▼

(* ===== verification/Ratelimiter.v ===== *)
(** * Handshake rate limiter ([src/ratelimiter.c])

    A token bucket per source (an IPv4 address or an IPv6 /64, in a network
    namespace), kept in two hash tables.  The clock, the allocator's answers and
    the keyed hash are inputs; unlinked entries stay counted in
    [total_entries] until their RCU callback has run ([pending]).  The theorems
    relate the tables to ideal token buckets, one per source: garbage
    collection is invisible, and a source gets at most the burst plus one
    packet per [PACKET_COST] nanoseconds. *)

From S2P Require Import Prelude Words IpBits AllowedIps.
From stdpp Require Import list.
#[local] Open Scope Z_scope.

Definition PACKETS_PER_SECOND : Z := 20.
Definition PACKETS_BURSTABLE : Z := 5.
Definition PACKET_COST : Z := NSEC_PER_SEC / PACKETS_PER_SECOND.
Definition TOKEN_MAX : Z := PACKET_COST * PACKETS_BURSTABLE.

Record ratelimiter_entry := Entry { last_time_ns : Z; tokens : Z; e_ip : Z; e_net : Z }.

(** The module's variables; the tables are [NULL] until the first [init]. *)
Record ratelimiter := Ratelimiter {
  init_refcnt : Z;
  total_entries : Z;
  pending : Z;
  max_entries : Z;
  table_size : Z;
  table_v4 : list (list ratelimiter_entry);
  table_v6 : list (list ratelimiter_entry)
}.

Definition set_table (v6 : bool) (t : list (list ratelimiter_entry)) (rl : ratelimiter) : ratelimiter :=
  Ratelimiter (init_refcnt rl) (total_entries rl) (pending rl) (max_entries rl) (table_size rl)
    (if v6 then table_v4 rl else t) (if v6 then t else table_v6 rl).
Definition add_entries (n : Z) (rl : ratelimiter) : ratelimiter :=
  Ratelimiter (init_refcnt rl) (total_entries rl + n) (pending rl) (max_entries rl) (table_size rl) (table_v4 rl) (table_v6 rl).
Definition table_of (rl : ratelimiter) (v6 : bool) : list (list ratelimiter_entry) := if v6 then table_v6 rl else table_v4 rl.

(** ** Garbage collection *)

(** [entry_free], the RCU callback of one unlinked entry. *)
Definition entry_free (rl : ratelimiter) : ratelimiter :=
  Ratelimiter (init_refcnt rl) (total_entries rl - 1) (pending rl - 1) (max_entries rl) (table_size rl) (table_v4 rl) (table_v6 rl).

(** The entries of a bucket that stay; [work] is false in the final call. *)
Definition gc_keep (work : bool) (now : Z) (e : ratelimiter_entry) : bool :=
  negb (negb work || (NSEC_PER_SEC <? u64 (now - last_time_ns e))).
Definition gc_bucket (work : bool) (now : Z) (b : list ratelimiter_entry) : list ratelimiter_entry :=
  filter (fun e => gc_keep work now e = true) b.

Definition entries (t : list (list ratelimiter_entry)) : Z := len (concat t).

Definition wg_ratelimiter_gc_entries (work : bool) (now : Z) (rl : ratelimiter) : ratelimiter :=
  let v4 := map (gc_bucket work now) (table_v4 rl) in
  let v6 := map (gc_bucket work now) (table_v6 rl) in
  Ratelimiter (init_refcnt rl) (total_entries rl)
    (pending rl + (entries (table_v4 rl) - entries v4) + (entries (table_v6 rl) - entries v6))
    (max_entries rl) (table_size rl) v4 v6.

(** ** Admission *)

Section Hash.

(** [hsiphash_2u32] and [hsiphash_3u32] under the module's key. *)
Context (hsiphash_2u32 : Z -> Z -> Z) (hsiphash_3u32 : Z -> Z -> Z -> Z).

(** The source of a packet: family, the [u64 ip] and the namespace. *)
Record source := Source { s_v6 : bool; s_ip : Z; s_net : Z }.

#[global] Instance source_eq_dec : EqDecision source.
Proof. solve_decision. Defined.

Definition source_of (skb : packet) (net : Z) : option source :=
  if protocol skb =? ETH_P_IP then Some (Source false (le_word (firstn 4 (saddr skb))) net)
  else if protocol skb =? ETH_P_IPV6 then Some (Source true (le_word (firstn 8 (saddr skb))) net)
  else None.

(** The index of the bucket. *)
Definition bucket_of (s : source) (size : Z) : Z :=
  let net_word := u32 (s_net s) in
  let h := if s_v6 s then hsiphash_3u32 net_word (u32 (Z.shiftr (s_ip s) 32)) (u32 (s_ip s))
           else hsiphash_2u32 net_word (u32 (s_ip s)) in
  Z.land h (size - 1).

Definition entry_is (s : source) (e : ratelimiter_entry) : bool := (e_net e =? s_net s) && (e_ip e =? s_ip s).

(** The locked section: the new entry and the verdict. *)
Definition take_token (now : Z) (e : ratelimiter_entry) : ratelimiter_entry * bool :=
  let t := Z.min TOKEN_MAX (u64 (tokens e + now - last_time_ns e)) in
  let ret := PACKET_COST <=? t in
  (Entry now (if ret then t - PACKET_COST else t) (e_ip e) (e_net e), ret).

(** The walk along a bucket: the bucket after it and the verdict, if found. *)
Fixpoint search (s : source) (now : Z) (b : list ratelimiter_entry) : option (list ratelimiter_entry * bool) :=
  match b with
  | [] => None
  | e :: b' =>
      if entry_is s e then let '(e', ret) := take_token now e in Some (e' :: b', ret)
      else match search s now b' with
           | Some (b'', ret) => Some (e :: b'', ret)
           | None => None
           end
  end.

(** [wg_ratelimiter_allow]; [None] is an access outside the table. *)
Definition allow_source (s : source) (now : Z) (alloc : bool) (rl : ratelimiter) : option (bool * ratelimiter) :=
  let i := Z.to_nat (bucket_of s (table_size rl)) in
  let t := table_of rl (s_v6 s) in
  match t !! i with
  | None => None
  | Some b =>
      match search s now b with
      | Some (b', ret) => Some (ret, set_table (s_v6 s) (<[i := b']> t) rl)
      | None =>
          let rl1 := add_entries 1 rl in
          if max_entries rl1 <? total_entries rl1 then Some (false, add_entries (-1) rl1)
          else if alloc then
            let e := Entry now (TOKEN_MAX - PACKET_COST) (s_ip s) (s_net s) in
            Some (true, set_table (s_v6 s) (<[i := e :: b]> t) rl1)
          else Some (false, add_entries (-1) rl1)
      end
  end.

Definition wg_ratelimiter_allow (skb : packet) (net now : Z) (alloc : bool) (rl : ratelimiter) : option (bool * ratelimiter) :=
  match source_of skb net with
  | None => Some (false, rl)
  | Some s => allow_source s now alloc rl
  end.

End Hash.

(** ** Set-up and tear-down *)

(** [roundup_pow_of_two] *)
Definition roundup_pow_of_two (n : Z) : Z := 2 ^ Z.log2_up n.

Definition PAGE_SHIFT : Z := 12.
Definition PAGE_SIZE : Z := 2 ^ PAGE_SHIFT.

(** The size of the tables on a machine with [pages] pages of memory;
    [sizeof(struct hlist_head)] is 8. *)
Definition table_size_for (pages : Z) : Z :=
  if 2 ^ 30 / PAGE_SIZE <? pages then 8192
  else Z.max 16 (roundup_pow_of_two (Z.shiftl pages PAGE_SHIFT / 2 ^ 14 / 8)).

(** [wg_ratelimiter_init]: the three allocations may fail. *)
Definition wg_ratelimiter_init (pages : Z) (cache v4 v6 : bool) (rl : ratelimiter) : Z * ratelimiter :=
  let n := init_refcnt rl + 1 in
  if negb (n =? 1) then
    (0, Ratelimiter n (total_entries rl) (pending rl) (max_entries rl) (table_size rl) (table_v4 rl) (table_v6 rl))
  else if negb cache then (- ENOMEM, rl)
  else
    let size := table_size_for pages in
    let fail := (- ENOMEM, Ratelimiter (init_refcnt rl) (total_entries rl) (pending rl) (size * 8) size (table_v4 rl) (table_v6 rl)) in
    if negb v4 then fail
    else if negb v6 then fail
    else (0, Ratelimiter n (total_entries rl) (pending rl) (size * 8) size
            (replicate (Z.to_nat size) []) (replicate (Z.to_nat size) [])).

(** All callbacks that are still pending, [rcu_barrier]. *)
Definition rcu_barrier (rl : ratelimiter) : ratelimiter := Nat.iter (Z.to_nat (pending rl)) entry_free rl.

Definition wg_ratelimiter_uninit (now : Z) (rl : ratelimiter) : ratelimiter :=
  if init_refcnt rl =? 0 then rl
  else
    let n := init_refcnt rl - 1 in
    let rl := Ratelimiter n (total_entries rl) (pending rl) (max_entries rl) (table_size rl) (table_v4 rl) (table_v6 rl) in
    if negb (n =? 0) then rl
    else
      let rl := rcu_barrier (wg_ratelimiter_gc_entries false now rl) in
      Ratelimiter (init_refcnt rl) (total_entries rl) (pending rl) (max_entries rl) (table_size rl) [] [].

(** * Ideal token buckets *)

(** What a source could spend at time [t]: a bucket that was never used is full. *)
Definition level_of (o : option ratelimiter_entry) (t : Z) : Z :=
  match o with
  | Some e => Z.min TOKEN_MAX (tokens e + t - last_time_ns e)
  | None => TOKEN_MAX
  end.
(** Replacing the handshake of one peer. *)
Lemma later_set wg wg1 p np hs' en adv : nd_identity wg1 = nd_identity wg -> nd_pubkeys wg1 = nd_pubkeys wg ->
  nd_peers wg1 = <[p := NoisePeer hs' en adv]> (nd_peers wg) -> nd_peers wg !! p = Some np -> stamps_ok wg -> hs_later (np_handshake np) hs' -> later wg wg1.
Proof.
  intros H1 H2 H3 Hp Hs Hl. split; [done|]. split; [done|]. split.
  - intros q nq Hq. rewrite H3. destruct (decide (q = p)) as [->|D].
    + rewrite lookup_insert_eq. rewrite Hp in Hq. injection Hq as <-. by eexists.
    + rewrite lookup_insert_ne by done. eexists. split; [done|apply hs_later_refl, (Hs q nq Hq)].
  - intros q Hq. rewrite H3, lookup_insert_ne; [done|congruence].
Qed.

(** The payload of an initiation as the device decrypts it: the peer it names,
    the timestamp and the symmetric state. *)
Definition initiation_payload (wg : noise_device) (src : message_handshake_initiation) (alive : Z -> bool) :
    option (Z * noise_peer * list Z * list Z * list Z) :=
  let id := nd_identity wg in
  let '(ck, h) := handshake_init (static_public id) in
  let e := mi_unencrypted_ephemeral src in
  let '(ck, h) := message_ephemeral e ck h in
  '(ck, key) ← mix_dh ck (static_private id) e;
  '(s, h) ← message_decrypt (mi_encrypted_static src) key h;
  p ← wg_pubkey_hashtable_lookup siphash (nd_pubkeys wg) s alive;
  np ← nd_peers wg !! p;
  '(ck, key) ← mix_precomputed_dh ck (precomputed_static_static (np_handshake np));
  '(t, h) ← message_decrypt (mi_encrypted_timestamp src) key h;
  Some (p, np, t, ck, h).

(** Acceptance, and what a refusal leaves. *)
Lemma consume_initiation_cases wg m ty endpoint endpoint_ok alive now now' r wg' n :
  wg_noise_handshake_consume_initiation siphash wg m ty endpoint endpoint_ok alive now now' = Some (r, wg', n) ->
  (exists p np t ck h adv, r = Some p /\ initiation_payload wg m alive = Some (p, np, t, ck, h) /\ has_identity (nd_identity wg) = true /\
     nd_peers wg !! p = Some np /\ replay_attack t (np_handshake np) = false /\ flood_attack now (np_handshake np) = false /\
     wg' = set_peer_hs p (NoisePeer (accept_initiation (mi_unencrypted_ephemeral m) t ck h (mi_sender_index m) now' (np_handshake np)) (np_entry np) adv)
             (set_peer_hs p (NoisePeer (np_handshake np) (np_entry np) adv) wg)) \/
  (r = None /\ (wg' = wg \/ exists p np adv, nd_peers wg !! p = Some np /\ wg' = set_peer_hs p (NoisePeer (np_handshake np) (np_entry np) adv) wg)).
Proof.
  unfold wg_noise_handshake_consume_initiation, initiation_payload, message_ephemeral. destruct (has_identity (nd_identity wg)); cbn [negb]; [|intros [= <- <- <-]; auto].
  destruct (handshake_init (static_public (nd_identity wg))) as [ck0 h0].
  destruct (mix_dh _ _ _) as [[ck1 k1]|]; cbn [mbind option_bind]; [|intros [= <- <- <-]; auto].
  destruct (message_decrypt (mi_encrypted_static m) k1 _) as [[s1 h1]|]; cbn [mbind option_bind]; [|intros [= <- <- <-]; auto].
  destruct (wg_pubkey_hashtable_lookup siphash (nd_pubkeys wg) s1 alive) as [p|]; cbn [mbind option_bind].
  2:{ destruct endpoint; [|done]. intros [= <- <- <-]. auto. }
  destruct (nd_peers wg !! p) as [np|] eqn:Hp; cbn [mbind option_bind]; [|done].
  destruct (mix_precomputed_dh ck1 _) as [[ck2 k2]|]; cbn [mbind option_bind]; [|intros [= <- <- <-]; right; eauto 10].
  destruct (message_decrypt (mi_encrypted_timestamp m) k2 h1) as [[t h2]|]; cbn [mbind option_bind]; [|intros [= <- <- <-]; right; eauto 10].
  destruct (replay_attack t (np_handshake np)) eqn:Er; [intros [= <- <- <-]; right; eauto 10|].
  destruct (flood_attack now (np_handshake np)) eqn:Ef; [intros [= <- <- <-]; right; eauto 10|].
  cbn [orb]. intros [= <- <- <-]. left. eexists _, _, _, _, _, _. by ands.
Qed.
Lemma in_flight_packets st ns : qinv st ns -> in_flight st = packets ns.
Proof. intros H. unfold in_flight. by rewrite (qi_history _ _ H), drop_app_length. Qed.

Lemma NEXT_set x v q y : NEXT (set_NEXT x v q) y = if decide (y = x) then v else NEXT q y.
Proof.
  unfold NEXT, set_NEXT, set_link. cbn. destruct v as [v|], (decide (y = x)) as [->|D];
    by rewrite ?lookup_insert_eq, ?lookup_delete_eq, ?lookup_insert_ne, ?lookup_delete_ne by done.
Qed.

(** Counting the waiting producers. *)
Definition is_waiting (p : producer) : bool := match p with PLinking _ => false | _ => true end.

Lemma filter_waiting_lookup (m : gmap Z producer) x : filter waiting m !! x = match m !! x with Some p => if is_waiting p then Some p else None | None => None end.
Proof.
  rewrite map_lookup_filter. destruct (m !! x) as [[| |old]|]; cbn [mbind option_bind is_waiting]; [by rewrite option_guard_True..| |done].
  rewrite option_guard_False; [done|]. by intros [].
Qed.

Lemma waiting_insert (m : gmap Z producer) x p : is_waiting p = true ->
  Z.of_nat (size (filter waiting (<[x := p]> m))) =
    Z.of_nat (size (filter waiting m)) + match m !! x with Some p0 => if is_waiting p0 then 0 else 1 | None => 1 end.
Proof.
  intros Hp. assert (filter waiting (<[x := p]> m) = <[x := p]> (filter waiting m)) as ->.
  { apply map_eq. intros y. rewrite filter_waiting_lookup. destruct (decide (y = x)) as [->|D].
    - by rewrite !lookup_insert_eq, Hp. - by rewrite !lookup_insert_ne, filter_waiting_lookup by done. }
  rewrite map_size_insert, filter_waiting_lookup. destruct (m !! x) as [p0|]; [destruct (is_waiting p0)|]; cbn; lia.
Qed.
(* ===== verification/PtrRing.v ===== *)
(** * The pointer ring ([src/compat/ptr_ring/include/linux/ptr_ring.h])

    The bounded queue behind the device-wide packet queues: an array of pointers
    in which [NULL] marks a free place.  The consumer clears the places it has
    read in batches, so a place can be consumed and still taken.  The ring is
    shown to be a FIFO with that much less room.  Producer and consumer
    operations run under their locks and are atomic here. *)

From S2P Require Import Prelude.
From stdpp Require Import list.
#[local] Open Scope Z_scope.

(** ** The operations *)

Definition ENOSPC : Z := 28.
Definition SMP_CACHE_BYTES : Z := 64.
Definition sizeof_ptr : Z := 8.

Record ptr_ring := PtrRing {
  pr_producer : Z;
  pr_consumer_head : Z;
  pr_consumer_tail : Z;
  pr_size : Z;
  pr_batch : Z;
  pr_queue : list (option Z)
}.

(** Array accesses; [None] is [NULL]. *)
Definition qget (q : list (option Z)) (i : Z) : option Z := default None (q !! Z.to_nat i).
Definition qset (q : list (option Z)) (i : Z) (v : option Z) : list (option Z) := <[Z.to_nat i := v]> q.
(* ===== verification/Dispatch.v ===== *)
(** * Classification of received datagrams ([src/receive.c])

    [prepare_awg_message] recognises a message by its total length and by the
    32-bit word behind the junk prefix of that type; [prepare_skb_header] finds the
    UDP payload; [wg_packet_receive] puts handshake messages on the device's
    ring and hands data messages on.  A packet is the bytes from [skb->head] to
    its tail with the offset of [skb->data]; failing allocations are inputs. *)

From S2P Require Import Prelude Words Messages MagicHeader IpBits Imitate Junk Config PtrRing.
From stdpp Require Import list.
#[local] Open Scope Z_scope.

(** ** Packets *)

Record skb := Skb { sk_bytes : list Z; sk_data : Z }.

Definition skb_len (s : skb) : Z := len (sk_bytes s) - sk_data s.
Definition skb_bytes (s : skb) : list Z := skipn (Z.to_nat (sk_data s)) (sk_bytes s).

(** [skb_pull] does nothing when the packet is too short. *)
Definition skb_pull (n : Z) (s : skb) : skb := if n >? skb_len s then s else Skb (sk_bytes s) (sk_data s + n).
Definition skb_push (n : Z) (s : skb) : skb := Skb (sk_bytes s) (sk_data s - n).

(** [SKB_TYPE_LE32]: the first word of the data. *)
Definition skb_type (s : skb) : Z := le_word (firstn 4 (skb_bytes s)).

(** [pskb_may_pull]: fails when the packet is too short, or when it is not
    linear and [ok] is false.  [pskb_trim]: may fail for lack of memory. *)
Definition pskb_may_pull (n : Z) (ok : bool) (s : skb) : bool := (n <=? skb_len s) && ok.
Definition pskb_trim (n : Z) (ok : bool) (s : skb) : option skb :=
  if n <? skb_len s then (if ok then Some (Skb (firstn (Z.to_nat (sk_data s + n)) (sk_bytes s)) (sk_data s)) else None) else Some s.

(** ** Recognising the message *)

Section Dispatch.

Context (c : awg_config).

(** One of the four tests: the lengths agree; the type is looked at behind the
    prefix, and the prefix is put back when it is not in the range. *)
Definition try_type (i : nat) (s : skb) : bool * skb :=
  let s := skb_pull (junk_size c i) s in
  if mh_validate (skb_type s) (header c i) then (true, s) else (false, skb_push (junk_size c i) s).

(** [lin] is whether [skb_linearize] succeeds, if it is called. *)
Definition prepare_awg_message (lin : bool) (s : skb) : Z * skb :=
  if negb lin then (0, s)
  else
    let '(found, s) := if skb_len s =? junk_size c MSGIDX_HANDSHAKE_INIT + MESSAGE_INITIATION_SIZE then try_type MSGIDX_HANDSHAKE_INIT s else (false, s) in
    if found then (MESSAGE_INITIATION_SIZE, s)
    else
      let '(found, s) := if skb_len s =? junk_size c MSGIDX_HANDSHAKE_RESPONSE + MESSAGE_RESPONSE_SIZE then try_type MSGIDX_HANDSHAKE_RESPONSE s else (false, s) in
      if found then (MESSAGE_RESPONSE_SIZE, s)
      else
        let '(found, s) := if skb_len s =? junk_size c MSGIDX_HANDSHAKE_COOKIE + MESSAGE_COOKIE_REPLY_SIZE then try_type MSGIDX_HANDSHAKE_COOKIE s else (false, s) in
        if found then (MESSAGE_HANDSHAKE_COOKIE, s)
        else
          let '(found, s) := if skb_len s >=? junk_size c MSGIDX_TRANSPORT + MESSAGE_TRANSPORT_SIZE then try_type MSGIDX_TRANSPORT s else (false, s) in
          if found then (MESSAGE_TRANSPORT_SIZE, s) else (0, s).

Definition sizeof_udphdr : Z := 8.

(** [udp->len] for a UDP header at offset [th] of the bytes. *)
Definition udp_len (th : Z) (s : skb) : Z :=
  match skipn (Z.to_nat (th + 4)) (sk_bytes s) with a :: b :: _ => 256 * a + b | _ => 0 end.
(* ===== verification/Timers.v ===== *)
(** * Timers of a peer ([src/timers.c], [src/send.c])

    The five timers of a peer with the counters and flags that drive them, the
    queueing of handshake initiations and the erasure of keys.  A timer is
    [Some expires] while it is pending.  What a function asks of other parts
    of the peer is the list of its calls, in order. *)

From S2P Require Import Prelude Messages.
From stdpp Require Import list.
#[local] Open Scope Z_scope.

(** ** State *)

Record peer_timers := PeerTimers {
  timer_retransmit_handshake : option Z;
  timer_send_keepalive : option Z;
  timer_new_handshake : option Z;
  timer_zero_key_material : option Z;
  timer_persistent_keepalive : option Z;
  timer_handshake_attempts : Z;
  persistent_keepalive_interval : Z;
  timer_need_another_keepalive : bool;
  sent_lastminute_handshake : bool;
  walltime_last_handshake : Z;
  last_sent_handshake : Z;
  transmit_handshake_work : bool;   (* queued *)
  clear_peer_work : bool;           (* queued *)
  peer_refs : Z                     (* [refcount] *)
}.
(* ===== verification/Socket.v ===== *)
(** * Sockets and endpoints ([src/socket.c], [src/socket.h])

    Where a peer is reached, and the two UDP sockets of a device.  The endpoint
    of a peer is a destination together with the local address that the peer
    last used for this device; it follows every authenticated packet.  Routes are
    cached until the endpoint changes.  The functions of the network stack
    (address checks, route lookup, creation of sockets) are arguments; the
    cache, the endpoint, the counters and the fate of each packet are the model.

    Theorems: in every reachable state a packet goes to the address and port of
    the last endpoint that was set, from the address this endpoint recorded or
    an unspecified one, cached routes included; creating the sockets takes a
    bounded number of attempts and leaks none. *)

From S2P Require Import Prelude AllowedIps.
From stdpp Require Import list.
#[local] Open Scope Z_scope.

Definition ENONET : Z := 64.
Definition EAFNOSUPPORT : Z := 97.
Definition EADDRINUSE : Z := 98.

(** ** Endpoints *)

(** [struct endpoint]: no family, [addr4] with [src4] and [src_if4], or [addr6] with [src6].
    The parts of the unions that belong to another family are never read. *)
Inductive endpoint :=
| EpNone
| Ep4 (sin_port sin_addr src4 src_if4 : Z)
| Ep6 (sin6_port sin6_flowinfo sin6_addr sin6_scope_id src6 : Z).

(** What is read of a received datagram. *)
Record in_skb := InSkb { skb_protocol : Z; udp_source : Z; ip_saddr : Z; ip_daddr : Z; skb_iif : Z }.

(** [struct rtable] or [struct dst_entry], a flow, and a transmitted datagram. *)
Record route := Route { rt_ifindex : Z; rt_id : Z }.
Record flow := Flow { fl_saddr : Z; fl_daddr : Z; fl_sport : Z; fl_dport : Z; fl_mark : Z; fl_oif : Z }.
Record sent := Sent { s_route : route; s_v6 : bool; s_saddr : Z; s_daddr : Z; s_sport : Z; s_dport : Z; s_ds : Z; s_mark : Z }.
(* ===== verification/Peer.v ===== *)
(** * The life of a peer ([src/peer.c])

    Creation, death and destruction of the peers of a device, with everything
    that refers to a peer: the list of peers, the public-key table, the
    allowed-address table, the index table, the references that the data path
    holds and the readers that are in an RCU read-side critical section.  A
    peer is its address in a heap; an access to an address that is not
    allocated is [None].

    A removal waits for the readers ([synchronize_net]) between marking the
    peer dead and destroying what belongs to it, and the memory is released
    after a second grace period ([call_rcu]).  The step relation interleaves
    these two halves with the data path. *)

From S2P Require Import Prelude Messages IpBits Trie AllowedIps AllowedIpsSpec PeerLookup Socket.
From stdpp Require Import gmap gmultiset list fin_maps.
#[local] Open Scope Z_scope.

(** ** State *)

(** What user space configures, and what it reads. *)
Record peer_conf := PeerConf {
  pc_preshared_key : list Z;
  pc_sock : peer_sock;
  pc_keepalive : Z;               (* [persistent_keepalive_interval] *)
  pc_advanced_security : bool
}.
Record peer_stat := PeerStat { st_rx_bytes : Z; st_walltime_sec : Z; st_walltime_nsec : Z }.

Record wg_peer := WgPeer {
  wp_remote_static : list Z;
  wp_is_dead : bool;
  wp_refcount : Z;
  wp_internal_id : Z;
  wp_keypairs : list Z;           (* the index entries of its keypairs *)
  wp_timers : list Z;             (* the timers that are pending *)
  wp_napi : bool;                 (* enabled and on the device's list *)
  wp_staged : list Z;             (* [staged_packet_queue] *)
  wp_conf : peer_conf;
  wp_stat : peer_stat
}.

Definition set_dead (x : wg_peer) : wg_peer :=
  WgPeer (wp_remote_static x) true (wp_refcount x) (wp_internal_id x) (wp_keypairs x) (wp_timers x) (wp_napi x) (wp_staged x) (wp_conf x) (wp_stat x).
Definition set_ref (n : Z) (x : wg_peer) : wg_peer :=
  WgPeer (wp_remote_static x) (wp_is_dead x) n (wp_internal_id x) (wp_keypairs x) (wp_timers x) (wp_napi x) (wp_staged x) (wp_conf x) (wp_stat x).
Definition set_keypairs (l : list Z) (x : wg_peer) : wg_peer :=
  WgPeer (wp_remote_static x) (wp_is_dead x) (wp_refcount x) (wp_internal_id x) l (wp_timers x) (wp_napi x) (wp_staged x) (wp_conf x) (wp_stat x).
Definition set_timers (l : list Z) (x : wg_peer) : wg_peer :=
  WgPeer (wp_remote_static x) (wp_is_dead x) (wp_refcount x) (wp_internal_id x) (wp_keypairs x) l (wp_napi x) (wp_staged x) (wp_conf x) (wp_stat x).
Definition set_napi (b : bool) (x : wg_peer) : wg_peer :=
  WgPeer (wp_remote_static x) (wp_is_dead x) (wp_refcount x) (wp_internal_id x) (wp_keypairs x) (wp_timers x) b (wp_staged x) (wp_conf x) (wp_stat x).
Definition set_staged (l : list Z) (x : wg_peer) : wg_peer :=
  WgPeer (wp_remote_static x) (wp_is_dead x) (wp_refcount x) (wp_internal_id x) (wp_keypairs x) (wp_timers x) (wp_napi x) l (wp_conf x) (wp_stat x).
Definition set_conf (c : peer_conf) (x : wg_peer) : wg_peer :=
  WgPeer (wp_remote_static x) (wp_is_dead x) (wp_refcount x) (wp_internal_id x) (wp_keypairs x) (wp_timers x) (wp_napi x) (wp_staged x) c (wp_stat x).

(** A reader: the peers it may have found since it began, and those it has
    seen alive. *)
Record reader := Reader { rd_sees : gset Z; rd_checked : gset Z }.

▲

Required action: Search the records line by line for the word "after" and copy every line where it appears.

Solved problem:
(** The walk along a bucket: the bucket after it and the verdict, if found. *)
    after a second grace period ([call_rcu]).  The step relation interleaves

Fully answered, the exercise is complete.